Unlike traditional machining methods, AM can produce parts with intricate designs that would be difficult with traditional tooling. This can drastically reduce production time and cost compared to traditional machining techniques.
Where can 3D printing with brass be used?
The broad range of applications for 3D printing with brass include: industrial parts, jewelry, accessories, sculptures and artistic designs. As a manufacturing method, 3D printing with brass is often used for prototype production and production-quality parts.
Other Uses of 3D printing with brass:
- Furniture: 3D printing with brass is used to create furniture pieces, cabinets, tables and other commercial products. The advantages of 3D printing with brass make it a good fit for mass-produced, environmentally friendly furniture. Because the printer requires less time and material to print than traditional manufacturing methods, it can be used to create products that are rooted in the environment. Additionally, the printer allows for lower labor costs than manufacturing by hand.
- Prototypes: 3D printing with brass makes it easy to create complex geometries that cannot be produced by extrusion casting. This is ideal for creating metal prototypes for 3D printers, as the printer can easily switch from one material to another, rather than having to wait for the previous material to fully cure before moving on.
- Jewelry: Because of its ability to create intricate geometries and designs, 3D printing with brass is often used in the creation of jewelry.
What materials are used in the process?
There are two types of industrial alloys used in 3D printing with brass: copper and steel. Each has its own specific properties and uses, making it ideal for different applications.
Copper alloy prints tend to last much longer without warping compared to steel prints, making them ideal for larger parts that require minimal maintenance. Steel prints, on the other hand, are ideal for smaller parts that are often used in complex rotating mechanisms.

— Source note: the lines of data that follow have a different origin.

(* ===== verification/ShellEval.v ===== *)
(** Shell expressions: [src/src/config/shell_eval.rs].  One evaluator serves
    every context of the program; what a context may do is its interface.  The
    evaluator threads the context and the assignments staged by the expression,
    and is proved to compute a reference semantics over plain environments. *)
From S2P Require Import Prelude Config Numbers Limits ShellPattern.
From stdpp Require Import pretty gmap.
#[local] Open Scope Z_scope.

(** Source: config/shell_eval.rs `pub(crate) enum EvaluationDepth` *)
Inductive EvaluationDepth := ED_None | ExpansionChain | SyntaxNesting.
(** Source: config/shell_eval.rs `pub(crate) enum UnsupportedPart` *)
Inductive UnsupportedPart := UP_Command | UP_RegexQuotedVariable.
(** Source: config/shell_eval.rs `pub(crate) struct VariableValue` *)
Record VariableValue := { vv_bytes : bytes; vv_depth : nat }.
(** Source: config/shell_eval.rs `pub(crate) struct EvaluationResult` *)
Record EvaluationResult := { er_bytes : bytes; er_depth : nat; er_assignments : list (bytes * bytes) }.

#[export] Instance EvaluationDepth_eq_dec : EqDecision EvaluationDepth.
Proof. solve_decision. Defined.

(** What a context offers: its state [C] and its errors [E].
    Source: config/shell_eval.rs `pub(crate) trait EvaluationContext` *)
Class EvaluationContext (C E : Type) := {
  depth_mode : C -> EvaluationDepth;
  variable : C -> bytes -> result E (option VariableValue) * C;
  command : C -> bytes -> Z -> result E bytes * C;
  regex_quoted : C -> bytes -> Z -> result E bytes * C;
  missing_variable : C -> bytes -> E;
  required_parameter : C -> bytes -> E;
  pattern_error : C -> PatternError -> E;
  unsupported_part : C -> UnsupportedPart -> E;
  depth_exceeded : C -> E;
  depth_overflow : C -> E;
  length_error : C -> BoundedBytesError -> nat -> Z -> E;
}.

(** Source: config/shell_eval.rs `fn removal_operation` *)
Definition removal_operation (operation : ParameterOperation) : option (ShellExpression * Edge * Selection) :=
  match operation with
  | RemovePrefix pattern longest => Some (pattern, Prefix, if longest then Longest else Shortest)
  | RemoveSuffix pattern longest => Some (pattern, Suffix, if longest then Longest else Shortest)
  | _ => None
  end.

Definition find_assignment (assignments : list (bytes * bytes)) (name : bytes) : option bytes :=
  snd <$> List.find (fun '(assigned, _) => bytes_eqb assigned name) assignments.

(** The update of the first entry with the name, or a new entry. *)
Fixpoint stage (assignments : list (bytes * bytes)) (name value : bytes) : list (bytes * bytes) :=
  match assignments with
  | [] => [(name, value)]
  | (assigned, old) :: rest =>
      if bytes_eqb assigned name then (assigned, value) :: rest else (assigned, old) :: stage rest name value
  end.

(** * The evaluator *)

Section evaluator.
Context {T : Target} {C E : Type} `{EvaluationContext C E}.

(** Computations over the context and the staged assignments. *)
Definition Eval (A : Type) : Type := C * list (bytes * bytes) -> result E A * (C * list (bytes * bytes)).
#[local] Instance eval_ret : MRet Eval := fun A a s => (Ok a, s).
#[local] Instance eval_bind : MBind Eval := fun A B f m s =>
  let '(r, s') := m s in match r with Ok a => f a s' | Err e => (Err e, s') end.

Definition fail {A} (f : C -> E) : Eval A := fun s => (Err (f s.1), s).
Definition lift {A} (r : result E A) : Eval A := fun s => (r, s).
Definition from_context {A} (f : C -> result E A * C) : Eval A := fun s => let '(r, c) := f s.1 in (r, (c, s.2)).
Definition pure {A} (a : A) : Eval A := mret a.

(** Source: config/shell_eval.rs `fn append<C` *)
Definition append_bytes (output : BoundedBytes) (value : bytes) (limit : Z) : Eval BoundedBytes := fun s =>
  (map_err (fun error => length_error s.1 error (bb_len output) limit) (try_extend output value), s).

(** Source: config/shell_eval.rs `fn remaining<C` *)
Definition remaining (output : BoundedBytes) (limit : Z) : Eval Z := fun s =>
  (map_err (fun error => length_error s.1 error (bb_len output) limit) (bb_remaining output), s).

(** The loop of [quote_pattern_bytes] with its accumulator.
    Source: config/shell_eval.rs `fn quote_pattern_bytes` *)
Fixpoint quote_loop (l : bytes) (quoted : BoundedBytes) (limit : Z) : Eval BoundedBytes :=
  match l with
  | [] => mret quoted
  | byte_ :: l' =>
      quoted ← (if (byte_ =? c_STAR) || (byte_ =? c_QM) || (byte_ =? 91) || (byte_ =? 92)
                then append_bytes quoted [92] limit else mret quoted);
      quoted ← append_bytes quoted [byte_] limit;
      quote_loop l' quoted limit
  end.

(** Source: config/shell_eval.rs `fn quote_pattern_bytes` *)
Definition quote_pattern_bytes (l : bytes) (limit : Z) : Eval bytes :=
  quoted ← quote_loop l (with_capacity limit) limit; mret (into_vec quoted).

(** Source: config/shell_eval.rs `fn change_case` *)
Definition change_case (value pattern : bytes) (direction : CaseDirection) (all : bool) : Eval bytes := fun s =>
  (map_err (fun error => pattern_error s.1 error)
     (transform_matching_bytes value pattern all
        (match direction with Upper => to_ascii_uppercase | Lower => to_ascii_lowercase end)), s).

(** Source: config/shell_eval.rs `fn selected_depth` *)
Definition selected_depth (mode : EvaluationDepth) (value_depth nesting : nat) (used_word empty_value : bool) : Eval nat := fun s =>
  (depth ← match mode with
           | ED_None => Ok 0%nat
           | ExpansionChain => ok_or (depth_overflow s.1) (checked_add value_depth 1)
           | SyntaxNesting =>
               if used_word then Ok value_depth
               else if empty_value then Ok nesting
               else ok_or (depth_overflow s.1) (checked_add nesting 1)
           end;
   if (MAX_EXPANSION_DEPTH <? depth)%nat then Err (depth_exceeded s.1) else Ok depth, s).

Section body.
(** The recursive call on a nested expression. *)
Context (evaluate_nested : ShellExpression -> Z -> nat -> Eval EvaluationResult).

(** Source: config/shell_eval.rs `fn evaluate_word` *)
Definition evaluate_word (word : ShellExpression) (output : BoundedBytes) (limit : Z) (nesting : nat) : Eval VariableValue :=
  rest ← remaining output limit;
  nested ← (fun s => (ok_or (depth_overflow s.1) (checked_add nesting 1), s));
  value ← evaluate_nested word rest nested;
  mret {| vv_bytes := er_bytes value; vv_depth := er_depth value |}.

(** The value of a variable, with what the expression assigned to it last. *)
Definition lookup_variable (name : bytes) : Eval (option VariableValue) := fun s =>
  match find_assignment (reverse s.2) name with
  | Some b => (Ok (Some {| vv_bytes := b; vv_depth := 0 |}), s)
  | None => from_context (fun c => variable c name) s
  end.

Definition require_value (found : option VariableValue) (name : bytes) : Eval VariableValue :=
  match found with Some value => mret value | None => fail (fun c => missing_variable c name) end.

Definition is_assignment (operation : ParameterOperation) : bool :=
  match operation with AssignIfUnsetOrEmpty _ => true | _ => false end.
Definition is_required (operation : ParameterOperation) : bool :=
  match operation with ErrorIfUnsetOrEmpty _ => true | _ => false end.

(** The arm of a variable, with the output so far and the depth so far.
    Source: config/shell_eval.rs:87-190 `evaluate_at (ShellPart::Variable arm)` *)
Definition evaluate_variable (name : bytes) (operation : ParameterOperation) (output : BoundedBytes) (result_depth : nat)
    (limit : Z) (nesting : nat) : Eval (BoundedBytes * nat) :=
  found ← lookup_variable name;
  let is_set := bool_decide (is_Some found) in
  let is_empty := match found with Some value => bool_decide (vv_bytes value = []) | None => false end in
  match operation with
  | Length_ =>
      value ← require_value found name;
      output ← append_bytes output (decimal (length (vv_bytes value))) limit;
      mret (output, Nat.max result_depth (vv_depth value))
  | ChangeCase pattern direction all =>
      value ← require_value found name;
      pattern ← evaluate_word pattern output limit nesting;
      transformed ← change_case (vv_bytes value) (vv_bytes pattern) direction all;
      output ← append_bytes output transformed limit;
      mret (output, Nat.max (Nat.max result_depth (vv_depth value)) (vv_depth pattern))
  | _ =>
      match removal_operation operation with
      | Some (pattern, edge, selection) =>
          value ← require_value found name;
          pattern ← evaluate_word pattern output limit nesting;
          selected ← (fun s => (map_err (fun error => pattern_error s.1 error)
                                  (ShellPattern.remove (vv_bytes value) (vv_bytes pattern) edge selection), s));
          output ← append_bytes output selected limit;
          mret (output, Nat.max (Nat.max result_depth (vv_depth value)) (vv_depth pattern))
      | None =>
          if is_required operation && (negb is_set || is_empty) then fail (fun c => required_parameter c name)
          else
            '(selected, used_word, empty_value) ←
              match selected_word operation is_set is_empty with
              | Some word => value ← evaluate_word word output limit nesting; mret (value, true, false)
              | None =>
                  if uses_value_when_word_is_not_selected operation then
                    value ← require_value found name;
                    mret (value, false, bool_decide (vv_bytes value = []))
                  else mret ({| vv_bytes := []; vv_depth := 0 |}, false, true)
              end;
            _ ← (if is_assignment operation && (negb is_set || is_empty)
                 then (fun s => (Ok tt, (s.1, stage s.2 name (vv_bytes selected)))) else mret tt : Eval unit);
            depth ← (fun s => selected_depth (depth_mode s.1) (vv_depth selected) nesting used_word empty_value s);
            output ← append_bytes output (vv_bytes selected) limit;
            mret (output, Nat.max result_depth depth)
      end
  end.
(* ===== verification/ShellEvalKeeps.v ===== *)
(** What an evaluation keeps ([ShellEval]): a property that every operation of a
    context keeps holds after the evaluation of any expression, and an error of
    an evaluation is one the context makes. *)
From stdpp Require Import gmap pretty.
From S2P Require Import Prelude Config Numbers Limits ShellPattern ShellEval.
#[local] Open Scope Z_scope.
#[local] Existing Instance eval_ret.
#[local] Existing Instance eval_bind.

Section keeps.
Context {T : Target} {C E : Type} {context : EvaluationContext C E}.
(** What holds of the context, and what the errors are. *)
Context (Q : C -> Prop) (known : E -> Prop).

Definition answers {A} (p : result E A * C) : Prop := Q p.2 /\ forall e, p.1 = Err e -> known e.

(** The operations of a context that do so. *)
Record keeping := {
  k_variable : forall c name, Q c -> answers (variable c name);
  k_command : forall c text limit, Q c -> answers (command c text limit);
  k_regex_quoted : forall c name limit, Q c -> answers (regex_quoted c name limit);
  k_missing : forall c name, Q c -> known (missing_variable c name);
  k_required : forall c name, Q c -> known (required_parameter c name);
  k_pattern : forall c e, Q c -> known (pattern_error c e);
  k_depth : forall c, Q c -> known (depth_exceeded c);
  k_overflow : forall c, Q c -> known (depth_overflow c);
  k_length : forall c e current limit, Q c -> known (length_error c e current limit);
}.
Context (Hk : keeping).

Abbreviation Ev := (@Eval C E) (only parsing).
Definition keeps {A} (m : Ev A) : Prop := forall s, Q s.1 -> Q (m s).2.1 /\ forall e, (m s).1 = Err e -> known e.

Lemma keeps_pure {A} (a : A) : keeps (mret a : Ev A).
Proof. by intros s Hs. Qed.
Lemma keeps_then {A A'} (m : Ev A) (f : A -> Ev A') : keeps m -> (forall a, keeps (f a)) -> keeps (m ≫= f).
Proof.
  intros Hm Hf s Hs. unfold mbind, eval_bind. destruct (Hm s Hs) as [HQ He]. destruct (m s) as [[a|e] s1]; cbn in *.
  - by apply Hf.
  - split; [done|]. intros e' [= <-]. by apply He.
Qed.
Lemma keeps_fail {A} (f : C -> E) : (forall c, Q c -> known (f c)) -> keeps (fail f : Ev A).
Proof. intros Hf s Hs. split; [done|]. intros e [= <-]. by apply Hf. Qed.
Lemma keeps_reading {A} (f : C -> result E A) : (forall c e, Q c -> f c = Err e -> known e) -> keeps (fun s => (f s.1, s)).
Proof. intros Hf s Hs. split; [done|]. intros e He. by eapply Hf. Qed.
Lemma keeps_from {A} (f : C -> result E A * C) : (forall c, Q c -> answers (f c)) -> keeps (from_context f).
Proof. intros Hf s Hs. unfold from_context. specialize (Hf s.1 Hs). by destruct (f s.1) as [r c]. Qed.

Lemma keeps_append output value limit : keeps (append_bytes output value limit).
Proof.
  apply (keeps_reading (fun c => map_err (fun error => length_error c error (bb_len output) limit) (try_extend output value))).
  intros c e Hc. destruct (try_extend output value); [done|]. intros [= <-]. by apply (k_length Hk).
Qed.
Lemma keeps_remaining output limit : keeps (remaining output limit).
Proof.
  apply (keeps_reading (fun c => map_err (fun error => length_error c error (bb_len output) limit) (bb_remaining output))).
  intros c e Hc. destruct (bb_remaining output); [done|]. intros [= <-]. by apply (k_length Hk).
Qed.
Lemma keeps_quote_loop l quoted limit : keeps (quote_loop l quoted limit).
Proof.
  revert quoted. induction l as [|b l IH]; intros quoted; cbn [quote_loop]; [apply keeps_pure|].
  apply keeps_then; [destruct (_ || _); [apply keeps_append|apply keeps_pure]|]. intros q. apply keeps_then; [apply keeps_append|]. apply IH.
Qed.
Lemma keeps_quote l limit : keeps (quote_pattern_bytes l limit).
Proof. apply keeps_then; [apply keeps_quote_loop|]. intros; apply keeps_pure. Qed.
Lemma keeps_pattern {A} (r : result PatternError A) : keeps (fun s => (map_err (fun error => pattern_error s.1 error) r, s)).
Proof.
  apply (keeps_reading (fun c => map_err (fun error => pattern_error c error) r)). intros c e Hc. destruct r; [done|].
  intros [= <-]. by apply (k_pattern Hk).
Qed.
Lemma keeps_checked n : keeps (fun s => (ok_or (depth_overflow s.1) (checked_add n 1), s)).
Proof.
  apply (keeps_reading (fun c => ok_or (depth_overflow c) (checked_add n 1))). intros c e Hc. destruct (checked_add n 1); [done|].
  intros [= <-]. by apply (k_overflow Hk).
Qed.
Lemma keeps_selected_depth vd nesting u e : keeps (fun s => selected_depth (depth_mode s.1) vd nesting u e s).
Proof.
  intros s Hs. unfold selected_depth. split; [done|]. intros err. cbn.
  assert (forall n : option nat, ok_or (depth_overflow s.1) n = Err err -> known err) as Hover.
  { intros [n|]; [done|]. intros [= <-]. by apply (k_overflow Hk). }
  assert (forall n, (if (MAX_EXPANSION_DEPTH <? n)%nat then Err (depth_exceeded s.1) else Ok n) = Err err -> known err) as Hdeep.
  { intros n. destruct (_ <? n)%nat; [|done]. intros [= <-]. by apply (k_depth Hk). }
  destruct (depth_mode s.1); cbn; [done| |].
  - destruct (checked_add vd 1); cbn; [by apply Hdeep|by apply (Hover None)].
  - destruct u; [by apply Hdeep|]. destruct e; [by apply Hdeep|]. destruct (checked_add nesting 1); cbn; [by apply Hdeep|by apply (Hover None)].
Qed.
Lemma keeps_require found name : keeps (require_value found name).
Proof. destruct found; [apply keeps_pure|]. apply keeps_fail. intros. by apply (k_missing Hk). Qed.
Lemma keeps_lookup name : keeps (lookup_variable name).
Proof.
  intros s Hs. unfold lookup_variable. destruct (find_assignment _ _); [done|].
  by apply (keeps_from (fun c => variable c name)); [intros; apply (k_variable Hk)|].
Qed.

Create HintDb evk.
Section body.
Context (rec : ShellExpression -> Z -> nat -> Ev EvaluationResult) (Hrec : forall e limit nesting, keeps (rec e limit nesting)).
#[local] Hint Resolve keeps_pure keeps_then keeps_append keeps_remaining keeps_quote keeps_pattern keeps_checked keeps_selected_depth keeps_require
  keeps_lookup : evk.

Lemma keeps_word word output limit nesting : keeps (evaluate_word rec word output limit nesting).
Proof. unfold evaluate_word. apply keeps_then; [apply keeps_remaining|]. intros rest. apply keeps_then; [apply keeps_checked|]. auto with evk. Qed.
#[local] Hint Resolve keeps_word : evk.

Lemma keeps_variable_part name op output depth limit nesting : keeps (evaluate_variable rec name op output depth limit nesting).
Proof.
  unfold evaluate_variable. apply keeps_then; [apply keeps_lookup|]. intros found. cbv zeta.
  assert (keeps (x ← require_value found name; o ← append_bytes output (decimal (length (vv_bytes x))) limit; mret (o, Nat.max depth (vv_depth x)))) as Hlen
    by eauto 10 with evk.
  set (general := if is_required op && _ then _ else _ : Ev (BoundedBytes * nat)).
  assert (keeps general) as Hgeneral.
  { subst general. destruct (is_required op && _); [apply keeps_fail; intros; by apply (k_required Hk)|].
    apply keeps_then.
    - destruct (selected_word _ _ _); [eauto 10 with evk|]. destruct (uses_value_when_word_is_not_selected op); eauto 10 with evk.
    - intros [[selected used] empty]. apply keeps_then.
      + destruct (is_assignment op && _); [by intros s Hs|apply keeps_pure].
      + intros _. apply keeps_then; [apply keeps_selected_depth|]. eauto 10 with evk. }
  destruct op; cbn [removal_operation]; try exact Hgeneral; try exact Hlen;
    (apply keeps_then; [apply keeps_require|]; intros x; apply keeps_then; [apply keeps_word|]; intros w; apply keeps_then; [apply keeps_pattern|]; eauto 10 with evk).
Qed.
Lemma keeps_part part output depth limit nesting : keeps (evaluate_part rec part output depth limit nesting).
Proof.
  destruct part as [text|name op|name|cmd|e]; cbn [evaluate_part]; [eauto 10 with evk|apply keeps_variable_part|..];
    (apply keeps_then; [apply keeps_remaining|]; intros rest).
  - apply keeps_then; [apply keeps_from; intros; by apply (k_regex_quoted Hk)|eauto 10 with evk].
  - apply keeps_then; [apply keeps_from; intros; by apply (k_command Hk)|eauto 10 with evk].
  - eauto 10 with evk.
Qed.
Lemma keeps_parts ps output depth limit nesting : keeps (evaluate_parts rec ps output depth limit nesting).
Proof.
  revert output depth. induction ps as [|p ps IH]; intros output depth; cbn [evaluate_parts]; [apply keeps_pure|].
  apply keeps_then; [apply keeps_part|]. intros [o d]. apply IH.
Qed.
End body.

Lemma keeps_at fuel e limit nesting : keeps (evaluate_at fuel e limit nesting).
Proof.
  revert e limit nesting. induction fuel as [|fuel IH]; intros e limit nesting; cbn [evaluate_at].
  { apply keeps_fail. intros. by apply (k_depth Hk). }
  destruct (_ <? nesting)%nat; [apply keeps_fail; intros; by apply (k_depth Hk)|].
  apply keeps_then; [by intros s Hs|]. intros mode. apply keeps_then; [by apply keeps_parts|]. intros [o d]. apply keeps_pure.
Qed.

Lemma evaluate_keeps e limit c : Q c -> answers (evaluate e limit c).
Proof.
  intros Hc. unfold evaluate, answers. destruct (keeps_at (expression_depth e) e limit 0 (c, []) Hc) as [HQ He].
  destruct (evaluate_at _ _ _ _ _) as [r [c' a]]. cbn in *. split; [done|]. destruct r; [done|]. intros e' [= <-]. by apply He.
Qed.
End keeps.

What is the time frame for a print?
Depending on size, complexity and material, printing can take anywhere from several hours to days. The process begins by slicing a computer design into hundreds or thousands of horizontal layers.
The 3D printer then adds layer upon layer of molten metal to build the object from the bottom up one layer at a time. The process is extremely time-intensive and can take days or weeks, depending on print complexity and the size of the part.
What is the working environment?
3D printers used in brass additive manufacturing can be run in a wide variety of environments. Most commercial machines require printers to be placed in a fume abatement enclosure, which is an enclosed room with a high-efficiency particulate air (HEPA) filter designed to remove chemical vapors and microscopic particles from the surrounding environment.
However, some machines are designed specifically to be used both indoors and outdoors.
3D printing with brass has become a popular choice for designers, manufacturers and hobbyists alike. 3D printing with brass is ideal for small-scale and large-scale projects that require intricate designs due to its high strength and durability.
Its low production costs make it ideal for prototyping, providing designers with the opportunity to experiment without the need to invest in expensive tooling initial runs.